** Collected data **
<<<<

(* ===== verification/SharedMutex.v ===== *)
(** * SharedMutex: the lock for readers and writers
    ([include/wawo/thread/impl/shared_mutex.hpp])

    Every method works under [m_state_mutex] from its beginning to its end or to a wait, so a
    method is one step of its thread, and a woken thread that looks at the state again is
    another.  A state of the system is the mutex and what each thread is doing.

    - [state_data]: the state of the mutex and its small methods;
    - [exec]: the methods;
    - [step]: a thread calls a method it may call, or goes on after a notification. *)

From S2P Require Import Prelude.

Inductive UpgradeState : Type := S_UP_SET | S_UP_UPING | S_UP_NOSET.
#[export] Instance UpgradeState_eq_dec : EqDecision UpgradeState.
Proof. solve_decision. Defined.

Module state_data.
Record t : Type := mk { shared_count : Z; upgrade : UpgradeState; exclusive : bool }.
Definition make : t := mk 0 S_UP_NOSET false.

Definition set_exclusive (b : bool) (s : t) : t := mk (shared_count s) (upgrade s) b.
Definition noset (s : t) : bool := bool_decide (upgrade s = S_UP_NOSET).

Definition can_lock_shared (s : t) : bool := negb (exclusive s || negb (noset s)).
Definition has_more_shared (s : t) : bool := 0 <? shared_count s.
Definition lock_shared (s : t) : t := mk (shared_count s +₃₂ 1) (upgrade s) (exclusive s).
Definition unlock_shared (s : t) : res t :=
  wawo_assert (negb (exclusive s));;
  wawo_assert (0 <? shared_count s);;
  Ok (mk (shared_count s -₃₂ 1) (upgrade s) (exclusive s)).

Definition can_lock_upgrade (s : t) : bool := negb (exclusive s || negb (noset s)).
Definition is_upgrade_set (s : t) : bool := bool_decide (upgrade s = S_UP_SET).
Definition lock_upgrade (s : t) : res t :=
  wawo_assert (negb (is_upgrade_set s));;
  Ok (mk (shared_count s +₃₂ 1) S_UP_SET (exclusive s)).
Definition unlock_upgrade (s : t) : res t :=
  wawo_assert (is_upgrade_set s);;
  wawo_assert (0 <? shared_count s);;
  Ok (mk (shared_count s -₃₂ 1) S_UP_NOSET (exclusive s)).
Definition unlock_upgrade_and_up (s : t) : res t :=
  wawo_assert (is_upgrade_set s);;
  wawo_assert (0 <? shared_count s);;
  Ok (mk (shared_count s -₃₂ 1) S_UP_UPING (exclusive s)).
Definition lock_upgrade_up_done (s : t) : res t :=
  wawo_assert (bool_decide (upgrade s = S_UP_UPING));;
  Ok (mk (shared_count s) S_UP_NOSET (exclusive s)).
End state_data.

(** ** Threads *)

(** What a thread holds. *)
Inductive hold : Type := H_none | H_shared | H_exclusive | H_upgrade.
(** The methods that wait, and the condition each waits for. *)
Inductive waiter : Type :=
| W_lock_shared | W_lock | W_unlock_shared_and_lock | W_lock_upgrade | W_unlock_upgrade_and_lock.
Inductive cond : Type := m_shared_cond | m_exclusive_cond | m_upgrade_cond.

(** A thread runs, sleeps in the loop of a method, or has been woken there. *)
Inductive pc : Type := Running (h : hold) | Asleep (c : waiter) | Woken (c : waiter).

#[export] Instance hold_eq_dec : EqDecision hold.
Proof. solve_decision. Defined.
#[export] Instance waiter_eq_dec : EqDecision waiter.
Proof. solve_decision. Defined.
#[export] Instance cond_eq_dec : EqDecision cond.
Proof. solve_decision. Defined.
#[export] Instance pc_eq_dec : EqDecision pc.
Proof. solve_decision. Defined.

Definition cond_of (c : waiter) : cond :=
  match c with
  | W_lock_shared | W_lock_upgrade => m_shared_cond
  | W_lock | W_unlock_shared_and_lock => m_exclusive_cond
  | W_unlock_upgrade_and_lock => m_upgrade_cond
  end.

Record sys : Type := mk_sys { m_state : state_data.t; threads : list pc }.

Definition sleeps_on (k : cond) (p : pc) : bool :=
  match p with Asleep c => bool_decide (cond_of c = k) | _ => false end.
Definition wake (k : cond) (p : pc) : pc :=
  match p with Asleep c => if decide (cond_of c = k) then Woken c else p | _ => p end.

(** [pick] is the thread that [notify_one] wakes. *)
Definition notify_all (k : cond) (l : list pc) : list pc := wake k <$> l.
Definition notify_one (k : cond) (pick : nat) (l : list pc) : list pc := alter (wake k) pick l.

(** ** The methods *)
Module shared_mutex.
Import state_data.

(** The condition of the loop of a method, and what follows the loop. *)
Definition blocked (c : waiter) (s : state_data.t) : bool :=
  match c with
  | W_lock_shared => negb (can_lock_shared s)
  | W_lock_upgrade => negb (can_lock_upgrade s)
  | W_lock | W_unlock_shared_and_lock | W_unlock_upgrade_and_lock => has_more_shared s || exclusive s
  end.
Definition take_exclusive (s : state_data.t) : res state_data.t :=
  wawo_assert (negb (has_more_shared s));;
  wawo_assert (negb (exclusive s));;
  Ok (set_exclusive true s).
Definition acquired (c : waiter) (s : state_data.t) : res (state_data.t * hold) :=
  match c with
  | W_lock_shared => Ok (state_data.lock_shared s, H_shared)
  | W_lock | W_unlock_shared_and_lock => s ← take_exclusive s; Ok (s, H_exclusive)
  | W_lock_upgrade => s ← state_data.lock_upgrade s; Ok (s, H_upgrade)
  | W_unlock_upgrade_and_lock => s ← take_exclusive s; s ← lock_upgrade_up_done s; Ok (s, H_exclusive)
  end.
Definition wait_loop (c : waiter) (t : nat) (w : sys) : res sys :=
  if blocked c (m_state w) then Ok (mk_sys (m_state w) (<[t := Asleep c]> (threads w)))
  else
    '(s, h) ← acquired c (m_state w);
    Ok (mk_sys s (<[t := Running h]> (threads w))).

Definition _notify_waiters (pick : nat) (l : list pc) : list pc :=
  notify_all m_shared_cond (notify_one m_exclusive_cond pick l).

Definition lock_shared (t : nat) (w : sys) : res sys := wait_loop W_lock_shared t w.

Definition unlock_shared (t pick : nat) (w : sys) : res sys :=
  wawo_assert (has_more_shared (m_state w));;
  s ← state_data.unlock_shared (m_state w);
  let l := <[t := Running H_none]> (threads w) in
  Ok (mk_sys s (if negb (has_more_shared s) then
                  if is_upgrade_set s then notify_one m_upgrade_cond pick l else _notify_waiters pick l
                else l)).

Definition unlock_shared_and_lock (t : nat) (w : sys) : res sys :=
  wawo_assert (has_more_shared (m_state w));;
  wawo_assert (negb (exclusive (m_state w)));;
  s ← state_data.unlock_shared (m_state w);
  wait_loop W_unlock_shared_and_lock t (mk_sys s (threads w)).

Definition lock (t : nat) (w : sys) : res sys := wait_loop W_lock t w.

Definition unlock (t pick : nat) (w : sys) : res sys :=
  wawo_assert (negb (has_more_shared (m_state w)));;
  wawo_assert (exclusive (m_state w));;
  Ok (mk_sys (set_exclusive false (m_state w)) (_notify_waiters pick (<[t := Running H_none]> (threads w)))).

Definition unlock_and_lock_shared (t : nat) (w : sys) : res sys :=
  wawo_assert (negb (has_more_shared (m_state w)));;
  wawo_assert (exclusive (m_state w));;
  let s := set_exclusive false (m_state w) in
  wawo_assert (can_lock_shared s);;
  Ok (mk_sys (state_data.lock_shared s) (<[t := Running H_shared]> (threads w))).

(** A [try_lock] that fails leaves the thread where it was. *)
Definition try_lock (t : nat) (w : sys) : res sys :=
  if has_more_shared (m_state w) || exclusive (m_state w) then Ok w
  else Ok (mk_sys (set_exclusive true (m_state w)) (<[t := Running H_exclusive]> (threads w))).
Definition try_lock_shared (t : nat) (w : sys) : res sys :=
  if negb (can_lock_shared (m_state w)) then Ok w
  else Ok (mk_sys (state_data.lock_shared (m_state w)) (<[t := Running H_shared]> (threads w))).

Definition lock_upgrade (t : nat) (w : sys) : res sys := wait_loop W_lock_upgrade t w.

Definition unlock_upgrade (t pick : nat) (w : sys) : res sys :=
  s ← state_data.unlock_upgrade (m_state w);
  let l := <[t := Running H_none]> (threads w) in
  Ok (mk_sys s (if has_more_shared s then notify_all m_shared_cond l else _notify_waiters pick l)).

Definition unlock_upgrade_and_lock (t : nat) (w : sys) : res sys :=
  s ← unlock_upgrade_and_up (m_state w);
  wait_loop W_unlock_upgrade_and_lock t (mk_sys s (threads w)).
End shared_mutex.

(** ** Steps *)
Inductive op : Type :=
| O_lock_shared | O_unlock_shared | O_unlock_shared_and_lock | O_lock | O_unlock
| O_unlock_and_lock_shared | O_try_lock | O_try_lock_shared | O_lock_upgrade | O_unlock_upgrade
| O_unlock_upgrade_and_lock | O_resume.

Definition exec (o : op) (t pick : nat) (w : sys) : res sys :=
  match o with
  | O_lock_shared => shared_mutex.lock_shared t w
  | O_unlock_shared => shared_mutex.unlock_shared t pick w
  | O_unlock_shared_and_lock => shared_mutex.unlock_shared_and_lock t w
  | O_lock => shared_mutex.lock t w
  | O_unlock => shared_mutex.unlock t pick w
  | O_unlock_and_lock_shared => shared_mutex.unlock_and_lock_shared t w
  | O_try_lock => shared_mutex.try_lock t w
  | O_try_lock_shared => shared_mutex.try_lock_shared t w
  | O_lock_upgrade => shared_mutex.lock_upgrade t w
  | O_unlock_upgrade => shared_mutex.unlock_upgrade t pick w
  | O_unlock_upgrade_and_lock => shared_mutex.unlock_upgrade_and_lock t w
  | O_resume => match threads w !! t with
                | Some (Woken c) => shared_mutex.wait_loop c t w
                | _ => Fault Undefined
                end
  end.

(** A thread gives back what it holds, and takes the lock when it holds nothing. *)
Definition may (o : op) (p : pc) : bool :=
  match o, p with
  | (O_lock_shared | O_lock | O_try_lock | O_try_lock_shared | O_lock_upgrade), Running H_none => true
  | (O_unlock_shared | O_unlock_shared_and_lock), Running H_shared => true
  | (O_unlock | O_unlock_and_lock_shared), Running H_exclusive => true
  | (O_unlock_upgrade | O_unlock_upgrade_and_lock), Running H_upgrade => true
  | O_resume, Woken _ => true
  | _, _ => false
  end.

(** The condition a method may notify with [notify_one], which wakes a thread if one sleeps
    there. *)
Definition notified (o : op) (w : sys) : cond :=
  match o with
  | O_unlock_shared => if state_data.is_upgrade_set (m_state w) then m_upgrade_cond else m_exclusive_cond
  | _ => m_exclusive_cond
  end.
Definition picks (k : cond) (l : list pc) (pick : nat) : Prop :=
  Exists (fun p => sleeps_on k p = true) l ->
  exists p, l !! pick = Some p /\ sleeps_on k p = true.

(** A step by one of the [allowed] methods. *)
Inductive step_by (allowed : op -> bool) (w w' : sys) : Prop :=
| step_exec o t pick p : allowed o = true -> threads w !! t = Some p -> may o p = true ->
    picks (notified o w) (threads w) pick -> exec o t pick w = Ok w' -> step_by allowed w w'.
Definition step : sys -> sys -> Prop := step_by (fun _ => true).

(** The system wakes a thread without a notification. *)
Inductive spurious (w w' : sys) : Prop :=
| spurious_wake t c : threads w !! t = Some (Asleep c) ->
    w' = mk_sys (m_state w) (<[t := Woken c]> (threads w)) -> spurious w w'.

Definition start (n : nat) : sys := mk_sys state_data.make (replicate n (Running H_none)).
Definition reachable_by (allowed : op -> bool) (n : nat) (w : sys) : Prop :=
  rtc (fun w w' => step_by allowed w w' \/ spurious w w') (start n) w.
Definition reachable : nat -> sys -> Prop := reachable_by (fun _ => true).

(** No thread turns its upgrade into an exclusive lock. *)
Definition no_upgrade (o : op) : bool := match o with O_unlock_upgrade_and_lock => false | _ => true end.
(** Threads only give back what they hold, and go on when woken. *)
Definition gives (o : op) : bool :=
  match o with O_unlock | O_unlock_shared | O_unlock_upgrade | O_resume => true | _ => false end.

>>>>

** To do **
Your task is to retype the entries verbatim, starting with the line that holds "let s := set_exclusive false (m_state w) in" and stopping after the line that holds "Inductive op : Type".

** Task solution **
  let s := set_exclusive false (m_state w) in
  wawo_assert (can_lock_shared s);;
  Ok (mk_sys (state_data.lock_shared s) (<[t := Running H_shared]> (threads w))).

(** A [try_lock] that fails leaves the thread where it was. *)
Definition try_lock (t : nat) (w : sys) : res sys :=
  if has_more_shared (m_state w) || exclusive (m_state w) then Ok w
  else Ok (mk_sys (set_exclusive true (m_state w)) (<[t := Running H_exclusive]> (threads w))).
Definition try_lock_shared (t : nat) (w : sys) : res sys :=
  if negb (can_lock_shared (m_state w)) then Ok w
  else Ok (mk_sys (state_data.lock_shared (m_state w)) (<[t := Running H_shared]> (threads w))).

Definition lock_upgrade (t : nat) (w : sys) : res sys := wait_loop W_lock_upgrade t w.

Definition unlock_upgrade (t pick : nat) (w : sys) : res sys :=
  s ← state_data.unlock_upgrade (m_state w);
  let l := <[t := Running H_none]> (threads w) in
  Ok (mk_sys s (if has_more_shared s then notify_all m_shared_cond l else _notify_waiters pick l)).

Definition unlock_upgrade_and_lock (t : nat) (w : sys) : res sys :=
  s ← unlock_upgrade_and_up (m_state w);
  wait_loop W_unlock_upgrade_and_lock t (mk_sys s (threads w)).
End shared_mutex.

(** ** Steps *)
Inductive op : Type :=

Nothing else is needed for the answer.